Honolulu officials on Wednesday approved a $975,000 settlement for Joshua Spriestersbach, a man who sued over what his legal claims describe as a chain of police mistakes that followed him from a 2017 arrest to years of detention at Hawai‘i’s state psychiatric hospital. The Associated Press reported that the settlement stems from Spriestersbach being arrested and institutionalized due to mistaken identity involving another man named Thomas Castleberry.
Spriestersbach had been living on the street in 2017 when police arrested him for crimes committed by someone else with the same name. In his lawsuit, filed in 2021, Spriestersbach alleged that police misidentified him during earlier interactions and then did not correct the record, which his complaint says contributed to the later arrest and his subsequent detention.
The AP report said Spriestersbach’s case began in 2011, when an officer woke him while he slept at Kawananakoa Middle School in Punchbowl. The complaint said Spriestersbach would not provide a first name and gave only his grandfather’s last name, Castleberry, leading the officer to find a 2009 warrant for Thomas Castleberry and arrest him for that warrant. The report said Spriestersbach told the officer he was not Thomas Castleberry, but he was arrested anyway, and later the court dropped a bench warrant after he missed a court date—though the mistaken identity allegedly persisted.

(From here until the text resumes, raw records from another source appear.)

Definition default_apn : string := coalesce [sub_DefaultAPN (cfg_Subscriber (v_cfg E)); gt_APN (cfg_GTP (v_cfg E))].

(** A lookup in the authentication cache at the present instant. *)
Definition lookup_auth (mac imsi apn : string) : M (option AuthCacheEntry) :=
  let* t := now in at_now (fun m clock => LookupValidAuthCache m mac imsi apn t clock).

Definition lookup_auth_acct (acct nasIP nasIdentifier : string) : M (option AuthCacheEntry) :=
  let* t := now in at_now (fun m clock => LookupValidAuthCacheByAcct m acct nasIP nasIdentifier t clock).

Definition disconnect_tombstone (req : AccountingRequest) (t : Time) : RecoveryTombstone :=
  let t := zeroTombstone <| t_IMSI := a_IMSI req |> <| t_APN := default_apn |>
    <| t_OriginalUsername := a_UserName req |> <| t_NASIP := a_NASIP req |>
    <| t_NASIdentifier := a_NASIdentifier req |> <| t_AcctSessionID := a_AcctSessionID req |>
    <| t_CallingStationID := a_CallingStationID req |> <| t_CalledStationID := a_CalledStationID req |>
    <| t_Class := a_Class req |> <| t_Reason := "Accounting-Start without valid auth cache" |>
    <| t_State := RecoveryRequired |> <| t_CreatedAt := t |> in
  match (if nonempty (a_MACAddress req) then ParseMAC (a_MACAddress req) else None) with
  | Some mac => t <| t_MAC := mac |>
  | None => t
  end.

Definition disconnectAccountingClient (req : AccountingRequest) : M unit :=
  if negb (v_dynamic E) then ret tt
  else
    let* t := now in
    let tombstone := disconnect_tombstone req t in
    emit (EvDisconnect tombstone) ;;
    let* _ := ask (fun n => v_disconnect E n tombstone) in ret tt.

(** [handleAccountingStartWithoutSession]'s choice of the action when no
    recovery takes place. *)
Definition no_auth_action (action : string) : string :=
  if String.eqb action "disconnect" then "disconnect"
  else coalesce [rat_StartWithoutAuthAction (rd_Accounting (cfg_Radius (v_cfg E))); "disconnect"].

Definition handleAccountingStartWithoutSession (req : AccountingRequest) : M (option gerr) :=
  let action := coalesce [rat_StartWithoutSessionAction (rd_Accounting (cfg_Radius (v_cfg E))); "recover_if_auth_valid"] in
  let* t := now in
  let* e1 := at_now (fun m clock => LookupValidAuthCache m (a_MACAddress req) (a_IMSI req) default_apn t clock) in
  let* entry := match e1 with
    | Some e => ret (Some e)
    | None =>
      if nonempty (a_AcctSessionID req)
      then at_now (fun m clock => LookupValidAuthCacheByAcct m (a_AcctSessionID req) (a_NASIP req)
                                    (a_NASIdentifier req) t clock)
      else ret None
    end in
  match entry, String.eqb action "recover_if_auth_valid" with
  | Some e, true =>
    let* (_, err) := recoverFromAuthCache e req "accounting_start_recovery" in ret err
  | _, _ =>
    whenM (String.eqb (no_auth_action action) "disconnect") (disconnectAccountingClient req) ;; ret None
  end.

Definition HandleDHCPAuthCacheRecovery (mac : string) : M unit :=
  let* entry := lookup_auth mac "" default_apn in
  match entry with
  | None => ret tt
  | Some e =>
    let* t := now in
    let* _ := recoverFromAuthCache e
      (mkAccountingRequest AccountingStart (e_UserName e) (e_IMSI e) (e_MACAddress e) (e_CallingStationID e)
         (e_CalledStationID e) (e_NASIP e) (e_NASIdentifier e) 0 "" (e_AcctSessionID e) "" "" 0 0 0 0 0 "" [] [] t "" "")
      "dhcp_auth_cache_recovery" in
    ret tt
  end.

Definition RecoverFromTombstone (t : option RecoveryTombstone) : M (option AttachResponse * option gerr) :=
  match t with
  | None => ret (None, Some (errorf "recovery tombstone is required"))
  | Some t =>
    if (negb (non_nil (t_MAC t)) || negb (nonempty (t_IMSI t)))%bool
    then ret (None, Some (errorf "recovery tombstone missing MAC or IMSI"))
    else AttachAuthorized
      (mkAttachRequest (t_IMSI t) "" (HWString (t_MAC t)) (t_OriginalUsername t) (t_EAPIdentity t) ""
         (t_APN t) (t_CallingStationID t) (t_CalledStationID t) (t_NASIP t) (t_NASIdentifier t)
         (t_AcctSessionID t) (t_RadiusState t) (t_Class t) (t_ConnectInfo t) (t_FramedMTU t) "" "")
      (Some (mkAuthResult true (t_IMSI t) "" (t_APN t) "" "radius_session_recovery" 0))
  end.

(** ** Accounting *)
Definition findAccountingSession (req : AccountingRequest) : M (option Session) :=
  let* m := gets sv_mgr in
  let* by_acct := over_ids (fun m ord => LookupByAcctSession m ord (a_AcctSessionID req) (a_NASIP req) (a_NASIdentifier req)) in
  let* by_mac := over_ids (fun m ord => FindByMAC m ord (a_MACAddress req)) in
  let or_else (a b : option Session) := match a with Some s => Some s | None => b end in
  ret (or_else (LookupByClass m (a_Class req))
      (or_else (if nonempty (a_AcctSessionID req) then by_acct else None)
      (or_else (if nonempty (a_MACAddress req)
                then List.find (fun s => negb (nonempty (a_NASIP req) && nonempty (s_NASIP s)
                                               && negb (String.eqb (s_NASIP s) (a_NASIP req))))%bool by_mac
                else None)
      (or_else (if nonempty (a_IMSI req) then LookupByIMSI m (a_IMSI req) else None)
               (if non_nil (a_FramedIPAddress req) then LookupByIP m (a_FramedIPAddress req) else None))))).

(** The times of the cache entry an accounting request refreshes. *)
Definition acct_cache_times (u : AuthCacheUpdate) (entry : option AuthCacheEntry) (sess : option Session)
    (t : Time) : AuthCacheUpdate :=
  let rd := cfg_Radius (v_cfg E) in
  let u := match entry, sess with
    | Some e, _ => u <| u_SessionTimeoutSeconds := e_SessionTimeoutSeconds e |>
        <| u_AuthStartTime := e_AuthStartTime e |> <| u_AuthExpiresAt := e_AuthExpiresAt e |>
        <| u_LastAccessAcceptSessionID := e_LastAccessAcceptSessionID e |>
    | None, Some s =>
      let u := u <| u_AuthStartTime := s_CreatedAt s |> <| u_AuthExpiresAt := s_ExpiresAt s |> in
      if (negb (IsZero (s_ExpiresAt s)) && (s_CreatedAt s <? s_ExpiresAt s))%bool
      then u <| u_SessionTimeoutSeconds := (s_ExpiresAt s - s_CreatedAt s) / Second |> else u
    | None, None => u
    end in
  let u := if IsZero (u_AuthStartTime u) then u <| u_AuthStartTime := t |> else u in
  let pick v u := if u_SessionTimeoutSeconds u <=? 0 then u <| u_SessionTimeoutSeconds := v |> else u in
  let u := pick (rac_DefaultTTLSeconds (rd_AuthCache rd)) u in
  let u := pick (raa_SessionTimeoutSeconds (rd_AccessAccept rd)) u in
  let u := pick 3600 u in
  let max := rac_MaxTTLSeconds (rd_AuthCache rd) in
  let u := if ((0 <? max) && (max <? u_SessionTimeoutSeconds u))%bool
           then u <| u_SessionTimeoutSeconds := max |> else u in
  if IsZero (u_AuthExpiresAt u)
  then u <| u_AuthExpiresAt := u_AuthStartTime u + u_SessionTimeoutSeconds u * Second |> else u.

The AP report also described a 2015 encounter in ‘A‘ala Park, where the complaint says an HPD officer approached Spriestersbach after hours as he slept. According to the lawsuit, Spriestersbach initially refused to give his name but eventually did; the complaint said Thomas Castleberry was listed as an alias and that there was an outstanding warrant for Castleberry, but that officers took Spriestersbach’s fingerprints and confirmed he was not Castleberry. The lawsuit alleged that even after that confirmation, the police department’s records were not updated.

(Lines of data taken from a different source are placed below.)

(** ** Recovery and accounting handlers *)
Lemma wp_recoverFromAuthCache L N entry req reason w :
  Inv L N None w -> N + 1 < 2 ^ 64 ->
  wp (recoverFromAuthCache E entry req reason) (fun _ w' => Inv L (N + 1) None w') w.
Proof.
  intros HI HN. assert (HI' : Inv L (N + 1) None w) by (eapply Inv_next; [exact HI|lia]).
  unfold recoverFromAuthCache. apply wp_bind. eapply Inv_quiet; [apply quiet_begin|exact HI|].
  intros ok w1 _ I1. destruct (negb ok); [apply wp_ret; eapply Inv_next; [exact I1|lia]|].
  apply wp_bind. eapply wp_mono; [by apply (wp_AttachAuthorized L N)|]. intros [resp err] w2 [I2 _].
  apply wp_bind. eapply Inv_quiet; [|exact I2|].
  { destruct err, resp; try apply quiet_ret. destruct (nonempty _); quiet. }
  intros _ w3 _ I3. apply wp_bind. eapply Inv_quiet; [apply quiet_finish|exact I3|]. intros _ w4 _ I4. by apply wp_ret.
Qed.

Lemma wp_handleAccountingStartWithoutSession L N req w :
  Inv L N None w -> N + 1 < 2 ^ 64 ->
  wp (handleAccountingStartWithoutSession E req) (fun _ w' => Inv L (N + 1) None w') w.
Proof.
  intros HI HN. unfold handleAccountingStartWithoutSession. cbv zeta.
  apply wp_bind. eapply Inv_quiet; [apply quiet_ask|exact HI|]. intros t w1 _ I1.
  apply wp_bind. eapply Inv_quiet; [eauto with quiet|exact I1|]. intros e1 w2 _ I2.
  apply wp_bind. eapply Inv_quiet; [quiet|exact I2|]. intros entry w3 _ I3.
  assert (Hend : wp (whenM (String.eqb (no_auth_action E (coalesce
     [rat_StartWithoutSessionAction (rd_Accounting (cfg_Radius (v_cfg E))); "recover_if_auth_valid"])) "disconnect")
     (disconnectAccountingClient E req) ;; ret (@None gerr)) (fun _ w' => Inv L (N + 1) None w') w3).
  { apply wp_bind. eapply Inv_quiet; [apply quiet_when, quiet_disconnectClient|exact I3|].
    intros _ w4 _ I4. apply wp_ret. eapply Inv_next; [exact I4|lia]. }
  destruct entry as [e|]; [|exact Hend]. destruct (String.eqb _ "recover_if_auth_valid"); [|exact Hend].
  apply wp_bind. eapply wp_mono; [by apply wp_recoverFromAuthCache|]. intros [r err] w4 I4. by apply wp_ret.
Qed.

On the day of Spriestersbach’s 2017 arrest, the AP report said he was waiting for food outside Safe Haven in Chinatown and fell asleep on the sidewalk while in line. The complaint said an HPD officer woke him and arrested him for Castleberry’s outstanding warrant. Spriestersbach spent four months at Oʻahu Community Correctional Center and more than two years at the Hawaiʻi State Hospital before being released on Jan. 17, 2020, according to the Associated Press account.

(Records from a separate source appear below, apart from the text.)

(** C11: Detaching a registered session that may terminate asks the PGW, then
    routing, then the user plane and the access side (when there are any) to
    let the session go, each once and in that order, whatever the earlier ones
    answer (the README has the kernel session removed before the routes; the
    code removes the route first, and the policy rules with the kernel
    session); then the session is deregistered, the others are untouched, the
    answer describes the terminated session, and the error joins exactly the
    refusals, a PGW that does not know the session or does not answer
    excepted. *)
Theorem detach_complete L n w sess s :
  Inv E L n None w -> get w (s_ID sess) = Some s -> validTransition (s_State s) State.Terminating = true ->
  exists w' t t' e1 e2 e3 e4,
    let s' := s <| s_State := State.Terminating |> <| s_UpdatedAt := t |> in
    let removed r e := EvRemove r s' (ok_answer e) in
    detachSessionLocked E sess w =
      Some (w', (Some (responseFromSession (s' <| s_State := State.Terminated |> <| s_UpdatedAt := t' |>)),
                 Join (List.filter (fun e => negb (nonFatalPGWDeleteError e)) (opt_list e1) ++ opt_list e2
                       ++ (if v_user E then opt_list e3 else []) ++ (if v_access E then opt_list e4 else []))%list)) /\
    rev (sv_trace w') = (rev (sv_trace w) ++ [removed RPGW e1; removed RRoute e2]
      ++ (if v_user E then [removed RUser e3] else []) ++ (if v_access E then [removed RAccess e4] else []))%list /\
    get w' (s_ID sess) = None /\ (forall k, k <> s_ID sess -> get w' k = get w k).
Proof.
  intros HI Hs Hv. destruct (wp_result _ _ _ (wp_detached _ _ _ _ _ HI Hs Hv)) as
    (w' & r & Hr & t & t' & e1 & e2 & e3 & e4 & -> & Ht & Hg).
  rewrite (Get_ID _ (inv_mgr _ _ _ _ _ HI) _ _ Hs) in Hg. by exists w', t, t', e1, e2, e3, e4.
Qed.
End detach.

Lemma detach_complete_witness :
  exists s w' resp, get demo_w demo_sid = Some s /\ get w' demo_sid = None /\
    detachSessionLocked demo_env s demo_w = Some (w', (Some resp, None)).
Proof.
  destruct (get demo_w demo_sid) as [s|] eqn:Hs; [|exfalso; vm_compute in Hs; discriminate Hs].
  assert (H : match get demo_w demo_sid with
    | Some s => s_ID s = demo_sid /\ validTransition (s_State s) State.Terminating = true /\
                match detachSessionLocked demo_env s demo_w with Some (_, (_, None)) => True | _ => False end
    | None => False end) by (vm_compute; split; [reflexivity|split; [reflexivity|exact I]]).
  rewrite Hs in H. destruct H as (Hid & Hv & He). rewrite <- Hid in Hs.
  destruct (detach_complete demo_env [] 1 demo_w s s (reached_Inv demo_env demo_env_ok 1 demo_w demo_reached) Hs Hv)
    as (w' & t & t' & e1 & e2 & e3 & e4 & Hd & _ & Hg & _).
  eexists s, w', _. split; [reflexivity|]. rewrite <- Hid. split; [exact Hg|].
  rewrite Hd in He |- *. destruct (Join _); [destruct He|reflexivity].
Defined.

(** * The shutdown *)
Section shutdown.
Context (E : Env) (HE : env_ok E).

(** No handler waits for a subscriber's lock in vain. *)
Definition locks_granted : Prop := forall n key, v_lock E n key = None.

Lemma wp_lock_answer n key w (Q : option gerr -> Service -> Prop) :
  Inv E [] n None w ->
  (forall e w', ~ locks_granted -> sv_mgr w' = sv_mgr w -> Inv E [] n None w' -> Q (Some e) w') ->
  (forall w', sv_mgr w' = sv_mgr w -> Inv E [key] n None w' -> Q None w') ->
  wp (lock E key) Q w.
Proof.
  intros HI He Hok. pose proof (inv_locks _ _ _ _ _ HI) as HL. unfold lock, wp, bind, gets, ask, ret, modify, emit. cbn.
  rewrite HL, bool_decide_eq_false_2 by apply not_elem_of_nil. destruct (v_lock E _ key) as [e|] eqn:El.
  - apply He; [intros H; by rewrite H in El|done|]. eapply Inv_relock; [exact HI|done..].
  - apply Hok; [done|]. eapply Inv_relock; [exact HI|done|done| |done..]. cbn. by rewrite HL.
Qed.

Lemma Join_none errs : Join errs = None -> errs = [].
Proof. by destruct errs. Qed.

(** A detach by identifier takes its session away, unless it does not get the
    lock; the other sessions stay. *)
Lemma wp_Detach_id n id s w : Inv E [] n None w -> get w id = Some s -> validTransition (s_State s) State.Terminating = true ->
  wp (Detach E (mkDetachRequest id "" "")) (fun r w' => Inv E [] n None w' /\ (forall k, k <> id -> get w' k = get w k) /\
    (locks_granted \/ snd r = None -> get w' id = None)) w.
Proof.
  intros HI Hs Hv. pose proof (Get_ID _ (inv_mgr _ _ _ _ _ HI) _ _ Hs) as Hid.
  unfold Detach. apply wp_bind. unfold findDetachSession. apply wp_bind, wp_gets, wp_ret. cbn [dr_SessionID dr_IMSI dr_MACAddress].
  unfold get in Hs. rewrite Hs, (session_id_nonempty _ _ _ (inv_mgr _ _ _ _ _ HI) Hs). cbn [negb andb].
  unfold with_lock. apply wp_bind. unfold lockSubscriber. apply wp_lock_answer with (n := n); [exact HI| |].
  - intros e w1 N M1 I1. apply wp_ret. split; [exact I1|]. unfold get. rewrite M1. split; [done|]. by intros [?|?].
  - intros w1 M1 I1. apply wp_bind.
    assert (Hw : wp (detachSessionLocked E s) (fun r w' => detached E w1 s r w' /\ Inv E [subscriberLockKey (s_IMSI s) (s_MACAddress s) (s_APN s)] n None w') w1).
    { pose proof (wp_detached E _ n w1 s s I1) as D. pose proof (wp_detach_inv E _ n s w1 I1) as D'.
      unfold get in D. rewrite M1, Hid in D. specialize (D Hs Hv). unfold wp in *.
      destruct (detachSessionLocked E s w1) as [[w2 r]|]; [by split|done]. }
    eapply wp_mono; [exact Hw|]. intros r w2 [(t & t' & e1 & e2 & e3 & e4 & -> & _ & Hg & Ho) I2]. apply wp_bind.
    eapply wp_unlock; [exact I2|apply not_elem_of_nil|]. intros w3 M3 I3. apply wp_ret. split; [exact I3|].
    unfold get in *. rewrite M3, M1, Hid in *. by split.
Qed.

Lemma shutdown_valid st : shutdownShouldDetach st = true -> validTransition st State.Terminating = true.
Proof. by destruct st. Qed.

Lemma wp_shutdown_gone n ss w : Inv E [] n None w -> NoDup (map s_ID ss) -> (forall s, s ∈ ss -> get w (s_ID s) = Some s) ->
  wp (shutdown_loop E ss) (fun errs w' => Inv E [] n None w' /\ (forall k, k ∉ map s_ID ss -> get w' k = get w k) /\
    (locks_granted \/ errs = [] -> forall k s, k ∈ map s_ID ss -> get w' k = Some s -> shutdownShouldDetach (s_State s) = false)) w.
Proof.
  revert w. induction ss as [|s ss IH]; intros w HI HN Hss; cbn [shutdown_loop map].
  { split; [done|]. split; [done|]. intros _ k s H. by apply elem_of_nil in H. }
  apply NoDup_cons in HN as [Hn HN]. pose proof (Hss s ltac:(by left)) as Hs.
  destruct (shutdownShouldDetach (s_State s)) eqn:Hd; cbn [negb].
  - apply wp_bind. eapply wp_mono; [by apply (wp_Detach_id n (s_ID s) s w HI Hs), shutdown_valid|].
    intros [d e] w1 (I1 & O1 & G1). apply wp_bind. cbn [snd] in G1. eapply wp_mono; [apply (IH w1 I1 HN)|].
    { intros x Hx. rewrite O1; [by apply Hss; right|]. intros Ex. apply Hn. rewrite <- Ex. by apply list_elem_of_fmap_2. }
    intros errs w2 (I2 & O2 & G2). apply wp_ret. split; [exact I2|]. split.
    + intros k [Hk1 Hk2]%not_elem_of_cons. by rewrite O2, O1.
    + intros Hl k x [->|Hk]%elem_of_cons Hx.
      * rewrite O2, G1 in Hx by (destruct e; naive_solver). done.
      * apply (G2 ltac:(destruct e; naive_solver) k x Hk Hx).
  - eapply wp_mono; [apply (IH w HI HN)|]; [intros x Hx; apply Hss; by right|].
    intros errs w2 (I2 & O2 & G2). split; [exact I2|]. split; [intros k [_ Hk]%not_elem_of_cons; by apply O2|].
    intros Hl k x [->|Hk]%elem_of_cons Hx; [|by apply (G2 Hl k)]. rewrite O2, Hs in Hx by done. congruence.
Qed.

In quoting language from the complaint, the AP report said Spriestersbach alleged that before January 2020, “not a single person acted on the available information to determine that Joshua was telling the truth – that he was not Thomas R. Castleberry.” The complaint also described how officials concluded he was delusional and incompetent based on his refusal to admit that he was Thomas R. Castleberry and to acknowledge Castleberry’s crimes, as the AP reported.
The Associated Press said Spriestersbach’s lawyers alleged that failures in how the city identifies homeless and mentally ill people—and in how police correct mistaken records—were the “moving force” behind his arrest and detention. The AP report said Spriestersbach’s lawyers did not respond to requests for comment, and it also said HPD and the mayor’s office did not respond.
The AP reported that a majority of Honolulu council members approved the settlement on Wednesday afternoon, with council member Val Okimoto voting to approve it with reservations.
In addition to the Honolulu settlement, the AP report said Spriestersbach also may receive $200,000 from the state to resolve legal claims against the Hawaiʻi public defender’s office.